» WORK INSTRUCTIONS: Both the line with "ragree same_parser (parse_sections" and the line with "assert (Hk : ragree" in the records below must appear in the output, along with every line between them, exactly and with nothing added.

═══

(* ===== verification/ParserAgreement.v ===== *)
(** * The two backends parse the same modules (parser.hpp)

    The agreement of function bodies carried to sections and modules. *)
From S2P Require Import Prelude GuardedPtr Leb128 Allocator Opcodes Types Validation Writers FunctionBody Parser WriterLaws ParserSafety ModuleSafety ParserClaims WriterAgreement.

(** ** Outcomes and readers *)
Definition oagree {A1 A2} (Q : A1 -> A2 -> Prop) (o1 : outcome A1) (o2 : outcome A2) : Prop :=
  match o1 with
  | Ret a => exists b, o2 = Ret b /\ Q a b
  | Throw e => limit_exn e \/ o2 = Throw e
  | UB _ => True
  end.
Definition ragree {A1 A2} (Q : A1 -> A2 -> Prop) (k1 : reader A1) (k2 : reader A2) : Prop :=
  forall q, oagree (fun x y => Q x.1 y.1 /\ x.2 = y.2) (k1 q) (k2 q).

Lemma oagree_bind {A1 A2 B1 B2} (o1 : outcome A1) (o2 : outcome A2) (f1 : A1 -> outcome B1) (f2 : A2 -> outcome B2) Q Q' :
  oagree Q o1 o2 -> (forall a b, Q a b -> oagree Q' (f1 a) (f2 b)) -> oagree Q' (mbind f1 o1) (mbind f2 o2).
Proof.
  intros Ho Hf. destruct o1 as [a|e|y]; simpl in *; [|destruct Ho as [?| ->]; auto|done].
  destruct Ho as (b & -> & Hab). by apply Hf.
Qed.
Lemma oagree_refl {A} (o : outcome A) : oagree eq o o.
Proof. destruct o; simpl; eauto. Qed.
Lemma oagree_run {S1 S2 A1 A2} (R : S1 -> S2 -> Prop) (Q : A1 -> A2 -> Prop) k1 k2 s1 s2 :
  agree R Q k1 k2 -> R s1 s2 -> oagree (fun x y => Q x.1 y.1 /\ R x.2 y.2) (run k1 s1) (run k2 s2).
Proof.
  intros Hk Hs. specialize (Hk _ _ Hs). unfold run. destruct (k1 s1) as [[a|e|y] s1']; simpl; [| |done].
  - destruct Hk as (b & s2' & -> & ? & ?). simpl. eauto.
  - destruct Hk as [?|[s2' ->]]; simpl; auto.
Qed.
Lemma oagree_only {S1 S2 A1 A2} (k1 : M S1 A1) (k2 : M S2 A2) s1 s2 b :
  only k1 -> k2 = mret b -> oagree (fun x y => y = (b, s2)) (run k1 s1) (run k2 s2).
Proof.
  intros Hk ->. specialize (Hk s1). unfold run. destruct (k1 s1) as [[a|e|y] s1']; simpl in *; [eauto|auto|done].
Qed.

Lemma ragree_bind {A1 A2 B1 B2} (k1 : reader A1) (k2 : reader A2) (f1 : A1 -> reader B1) (f2 : A2 -> reader B2) Q Q' :
  ragree Q k1 k2 -> (forall a b, Q a b -> ragree Q' (f1 a) (f2 b)) -> ragree Q' (mbind f1 k1) (mbind f2 k2).
Proof.
  intros Hk Hf q. unfold mbind, reader_bind. eapply oagree_bind; [apply Hk|].
  intros [a p1] [b p2] [Hab Hp]. simpl in *. subst p2. by apply Hf.
Qed.
Lemma ragree_refl {A} (k : reader A) : ragree eq k k.
Proof. intros q. destruct (k q) as [[a p]|e|y]; simpl; eauto. Qed.
Lemma ragree_ret {A1 A2} (a : A1) (b : A2) (Q : A1 -> A2 -> Prop) : Q a b -> ragree Q (mret a) (mret b).
Proof. intros HQ q. simpl. eauto. Qed.
Lemma ragree_pure {A1 A2} (o1 : outcome A1) (o2 : outcome A2) (Q : A1 -> A2 -> Prop) :
  oagree Q o1 o2 -> ragree Q (pure_ o1) (pure_ o2).
Proof.
  intros Ho q. unfold pure_. eapply oagree_bind; [exact Ho|]. intros a b Hab. simpl. eauto.
Qed.
Lemma ragree_consumed {A1 A2} n (k1 : reader A1) (k2 : reader A2) (Q : A1 -> A2 -> Prop) :
  ragree Q k1 k2 -> ragree Q (consumed n k1) (consumed n k2).
Proof.
  intros Hk q. unfold consumed, GuardedPtr.scoped_consume_items.
  eapply oagree_bind; [apply oagree_refl|]. intros _ _ _. eapply oagree_bind; [apply Hk|].
  intros [a1 p1] [b1 p2] [Hab Hp]. simpl in *. subst p2.
  eapply oagree_bind; [apply oagree_refl|]. intros _ _ _. simpl. eauto.
Qed.

(** ** Parsers that differ in what the writer made *)
Record same_parser (p1 p2 : parser) : Prop := SameParser {
  sp_mod : exists b c x, length c = length (code (pr_mod p1)) /\
    pr_mod p2 = with_bitcode b (with_code c (with_maximum_stack x (pr_mod p1)));
  sp_datacount : pr_datacount p2 = pr_datacount p1;
  sp_aliases : pr_type_aliases p2 = pr_type_aliases p1;
  sp_fast : pr_fast_functions p2 = pr_fast_functions p1;
  sp_globals : pr_globals_checker p2 = pr_globals_checker p1;
  sp_nested : pr_nested_checker p2 = pr_nested_checker p1
}.

Section Parsers.
Context `{sys : Sys} (options : Opt.t).
Local Abbreviation WL := BitcodeWriter.t.
Local Abbreviation WR := NullWriter.t.

Lemma agree_write_function p1 p2 i body code count (w1 : WL) (w2 : WR) nested x1 x2 :
  same_parser p1 p2 ->
  oagree (fun r1 r2 => r2.2.1.2 = r1.2.1.2) (write_function options p1 i body code count w1 nested x1)
    (write_function options p2 i body code count w2 nested x2).
Proof.
  intros [(b & c & x & _ & Hm) Hd Ha _ _ _]. unfold write_function. rewrite Hm, Hd, Ha.
  eapply oagree_bind; [apply oagree_refl|]. intros t ? <-.
  eapply oagree_bind; [apply oagree_refl|]. intros ft ? <-.
  eapply oagree_bind; [apply oagree_refl|]. intros lt ? <-.
  eapply oagree_bind; [apply oagree_only; [apply only_prologue|done]|]. intros [u1 w1'] ? ->.
  eapply oagree_bind.
  { eapply oagree_run; [|apply initial_same].
    exact (agree_body options (pr_mod p1) (pr_datacount p1) (pr_type_aliases p1) lt (fb_size body)). }
  intros [us1 s1] [us2 s2] [_ Hs]. simpl in Hs.
  eapply oagree_bind; [apply oagree_only; [apply only_epilogue|done]|]. intros [u2 w2'] ? ->.
  eapply oagree_bind; [apply oagree_only; [apply only_finalize|done]|]. intros [b2 w3'] ? ->. simpl.
  eexists. split; [done|]. simpl. by destruct Hs.
Qed.

Lemma agree_write_functions p1 p2 l : forall i (w1 : WL) (w2 : WR) nested x1 x2,
  same_parser p1 p2 ->
  oagree (fun r1 r2 => length r2.1 = length r1.1 /\ r2.2.1.2 = r1.2.1.2)
    (write_functions options p1 i l w1 nested x1) (write_functions options p2 i l w2 nested x2).
Proof.
  induction l as [|[body [code count]] l IH]; intros i w1 w2 nested x1 x2 Hp; simpl; [eauto|].
  eapply oagree_bind; [by apply agree_write_function|]. intros [b1 [[w1' n1] m1]] [b2 [[w2' n2] m2]] Hn.
  simpl in Hn. subst n2. eapply oagree_bind; [by apply IH|]. intros [bs1 st1] [bs2 st2] [Hlen Hst]. simpl in *.
  eexists. split; [done|]. simpl. split; [congruence|done].
Qed.

Lemma agree_code_out n l p1 p2 :
  same_parser p1 p2 ->
  oagree same_parser (write_code_out (W := WL) options n l p1) (write_code_out (W := WR) options n l p2).
Proof.
  intros Hp. unfold write_code_out.
  eapply oagree_bind; [apply oagree_only; [apply only_construct|done]|]. intros [w1 a1] ? ->.
  rewrite (sp_nested _ _ Hp).
  eapply oagree_bind; [by apply agree_write_functions|].
  intros [bs1 [[w1' n1] m1]] [bs2 [[w2' n2] m2]] [Hlen Hn]. simpl in *. subst n2.
  eexists. split; [done|]. destruct Hp as [(b & c & x & Hc & Hm) Hd Ha Hf Hg Hnn]. split; simpl; try done.
  exists b, bs2, m2. split; [by rewrite length_fmap|]. rewrite Hm. done.
Qed.

(** The sections that do not involve the writer *)
Ltac same_sections :=
  repeat lazymatch goal with
  | |- ragree _ (mbind _ _) (mbind _ _) => eapply ragree_bind; [apply ragree_refl|intros ? ? <-]
  | |- ragree _ (mret _) (mret _) => apply ragree_ret
  end.

Lemma agree_section id p1 p2 :
  same_parser p1 p2 ->
  ragree same_parser (parse_section (W := WL) options id p1) (parse_section (W := WR) options id p2).
Proof.
  intros Hp. destruct p1 as [m1 dc ta ff gc nc a1], p2 as [m2 dc2 ta2 ff2 gc2 nc2 a2].
  pose proof Hp as [(b & c & x & Hc & Hm) Hd Ha Hf Hg Hn]. simpl in *. subst.
  unfold parse_section. cbv zeta. simpl pr_mod.
  destruct (id =? 0).
  { unfold parse_custom. same_sections. destruct (_ && _); same_sections; split; simpl; try done; by exists b, c, x. }
  destruct (id =? 1); [same_sections; split; simpl; try done; by exists b, c, x|].
  destruct (id =? 2); [same_sections; split; simpl; try done; by exists b, c, x|].
  destruct (id =? 3).
  { eapply ragree_bind; [eapply (ragree_bind _ _ _ _ eq (fun p1 p2 => exists l,
      p1 = set_mod (with_functions l m1) (Parser m1 dc ta ff gc nc a1) /\
      p2 = set_mod (with_functions l (with_bitcode b (with_code c (with_maximum_stack x m1))))
             (Parser (with_bitcode b (with_code c (with_maximum_stack x m1))) dc ta ff gc nc a2)));
      [apply ragree_refl|]|].
    - intros l ? <-. apply ragree_ret. eauto.
    - intros q1 q2 (l & -> & ->). apply ragree_pure. unfold normalize_types. simpl.
      eapply oagree_bind; [apply oagree_refl|]. intros im ? <-. eapply oagree_bind; [apply oagree_refl|]. intros df ? <-.
      simpl. eexists. split; [done|]. split; simpl; try done. by exists b, c, x. }
  destruct (id =? 4); [same_sections; split; simpl; try done; by exists b, c, x|].
  destruct (id =? 5); [same_sections; split; simpl; try done; by exists b, c, x|].
  destruct (id =? 6); [same_sections; split; simpl; try done; by exists b, c, x|].
  destruct (id =? 7).
  { eapply ragree_bind; [eapply (ragree_bind _ _ _ _ eq (fun p1 p2 => exists l,
      p1 = set_mod (with_exports l m1) (Parser m1 dc ta ff gc nc a1) /\
      p2 = set_mod (with_exports l (with_bitcode b (with_code c (with_maximum_stack x m1))))
             (Parser (with_bitcode b (with_code c (with_maximum_stack x m1))) dc ta ff gc nc a2)));
      [apply ragree_refl|]|].
    - intros l ? <-. apply ragree_ret. eauto.
    - intros q1 q2 (l & -> & ->). same_sections. split; simpl; try done; by exists b, c, x. }
  destruct (id =? 8).
  { unfold parse_start. same_sections. split; simpl; try done; by exists b, c, x. }
  destruct (id =? 9); [same_sections; split; simpl; try done; by exists b, c, x|].
  destruct (id =? 10).
  { unfold parse_code_section. same_sections. apply ragree_pure. by apply agree_code_out. }
  destruct (id =? 11).
  { unfold parse_data_section. same_sections. split; simpl; try done; by exists b, c, x. }
  destruct (id =? 12); [same_sections; split; simpl; try done; by exists b, c, x|].
  intros q. by right.
Qed.

Lemma agree_sections fuel sz : forall h p1 p2,
  same_parser p1 p2 ->
  ragree same_parser (parse_sections (W := WL) options fuel sz h p1) (parse_sections (W := WR) options fuel sz h p2).
Proof.
  induction fuel as [|fuel IH]; intros h p1 p2 Hp; simpl; [by intros q|].
  eapply ragree_bind; [apply ragree_refl|]. intros q ? <-. destruct (_ =? sz); [by apply ragree_ret|].
  do 5 (eapply ragree_bind; [apply ragree_refl|]; intros ? ? <-).
  eapply ragree_bind; [by apply ragree_consumed, agree_section|]. intros p1' p2' Hp'. by apply IH.
Qed.

(** The same module but for the code the writer made. *)
Definition same_module (m1 m2 : module) : Prop :=
  exists b c x, length c = length (code m1) /\
    m2 = with_bitcode b (with_code c (with_maximum_stack x m1)).

Lemma agree_parse bs a1 a2 :
  oagree (fun p1 p2 => same_module (pr_mod p1) (pr_mod p2))
    (parse_wasm (W := WL) options bs empty_module a1) (parse_wasm (W := WR) options bs empty_module a2).
Proof.
  unfold parse_wasm.
  assert (Hk : ragree (fun p1 p2 => same_module (pr_mod p1) (pr_mod p2))
    (parse_module (W := WL) options (Z.of_nat (length bs)) empty_module a1)
    (parse_module (W := WR) options (Z.of_nat (length bs)) empty_module a2)).
  { unfold parse_module. do 4 (eapply ragree_bind; [apply ragree_refl|]; intros ? ? <-).
    eapply ragree_bind; [apply agree_sections|].
    - split; simpl; try done. by exists [], [], 0.
    - intros p1 p2 [(b & c & x & Hc & Hm) _ _ _ _ _]. rewrite Hm. simpl. rewrite Hc.
      eapply ragree_bind; [apply ragree_refl|]. intros ? ? <-. apply ragree_ret. simpl. by exists b, c, x. }
  eapply oagree_bind; [apply Hk|]. intros [p1 q1] [p2 q2] [Hm _]. simpl. eauto.
Qed.
End Parsers.

(** C15. The backend that only validates and the interpreter's backend agree on
    every input: both return the same module, up to the code the writers made; or
    both throw the same exception; or the interpreter's writer meets a limit of its
    own (arena full, code buffer too small, a depth or stack size its instructions
    cannot encode). *)
Theorem backends_agree `{sys : Sys} options bs a1 a2 :
  bytes bs ->
  let i := parse_wasm (W := BitcodeWriter.t) options bs empty_module a1 in
  let v := parse_wasm (W := NullWriter.t) options bs empty_module a2 in
  (exists p1 p2, i = Ret p1 /\ v = Ret p2 /\ same_module (pr_mod p1) (pr_mod p2)) \/
  (exists e, i = Throw e /\ v = Throw e) \/
  (exists e, i = Throw e /\ limit_exn e).
Proof.
  intros Hbs i v. pose proof (agree_parse options bs a1 a2) as Ha.
  pose proof (parse_wasm_ok (W := BitcodeWriter.t) options bs a1 Hbs) as Hsafe.
  fold i v in Ha. fold i in Hsafe. destruct i as [p1|e|y]; simpl in Ha; [|destruct Ha|done].
  - destruct Ha as (p2 & -> & Hm). left. eauto 6.
  - eauto.
  - eauto.
Qed.

(** The example parses the same; one that is too short is refused by both. *)
Lemma backends_agree_witness :
  (exists p1 p2, parse_wasm (W := BitcodeWriter.t) (wr := bitcode_writer (sys := linux)) default_options Example.wasm empty_module Example.arena = Ret p1 /\
     parse_wasm (W := NullWriter.t) default_options Example.wasm empty_module Example.arena = Ret p2 /\
     same_module (pr_mod p1) (pr_mod p2)) /\
  (exists e, parse_wasm (W := BitcodeWriter.t) (wr := bitcode_writer (sys := linux)) default_options (take 40 Example.wasm) empty_module Example.arena = Throw e /\
     parse_wasm (W := NullWriter.t) default_options (take 40 Example.wasm) empty_module Example.arena = Throw e).
Proof.
  split.
  - destruct (backends_agree (sys := linux) default_options Example.wasm Example.arena Example.arena wasm_bytes)
      as [H|[(e & H & _)|(e & H & _)]]; [exact H|exfalso; vm_compute in H; discriminate H..].
  - destruct (backends_agree (sys := linux) default_options (take 40 Example.wasm) Example.arena Example.arena
      (Forall_take _ _ _ wasm_bytes)) as [(p & _ & H & _)|[H|(e & H & He)]].
    + exfalso. vm_compute in H. discriminate H.
    + exact H.
    + exfalso. vm_compute in H. injection H as <-. exact He.
Defined.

═══

» RESULT OF THE TASK:
  ragree same_parser (parse_sections (W := WL) options fuel sz h p1) (parse_sections (W := WR) options fuel sz h p2).
Proof.
  induction fuel as [|fuel IH]; intros h p1 p2 Hp; simpl; [by intros q|].
  eapply ragree_bind; [apply ragree_refl|]. intros q ? <-. destruct (_ =? sz); [by apply ragree_ret|].
  do 5 (eapply ragree_bind; [apply ragree_refl|]; intros ? ? <-).
  eapply ragree_bind; [by apply ragree_consumed, agree_section|]. intros p1' p2' Hp'. by apply IH.
Qed.

(** The same module but for the code the writer made. *)
Definition same_module (m1 m2 : module) : Prop :=
  exists b c x, length c = length (code m1) /\
    m2 = with_bitcode b (with_code c (with_maximum_stack x m1)).

Lemma agree_parse bs a1 a2 :
  oagree (fun p1 p2 => same_module (pr_mod p1) (pr_mod p2))
    (parse_wasm (W := WL) options bs empty_module a1) (parse_wasm (W := WR) options bs empty_module a2).
Proof.
  unfold parse_wasm.
  assert (Hk : ragree (fun p1 p2 => same_module (pr_mod p1) (pr_mod p2))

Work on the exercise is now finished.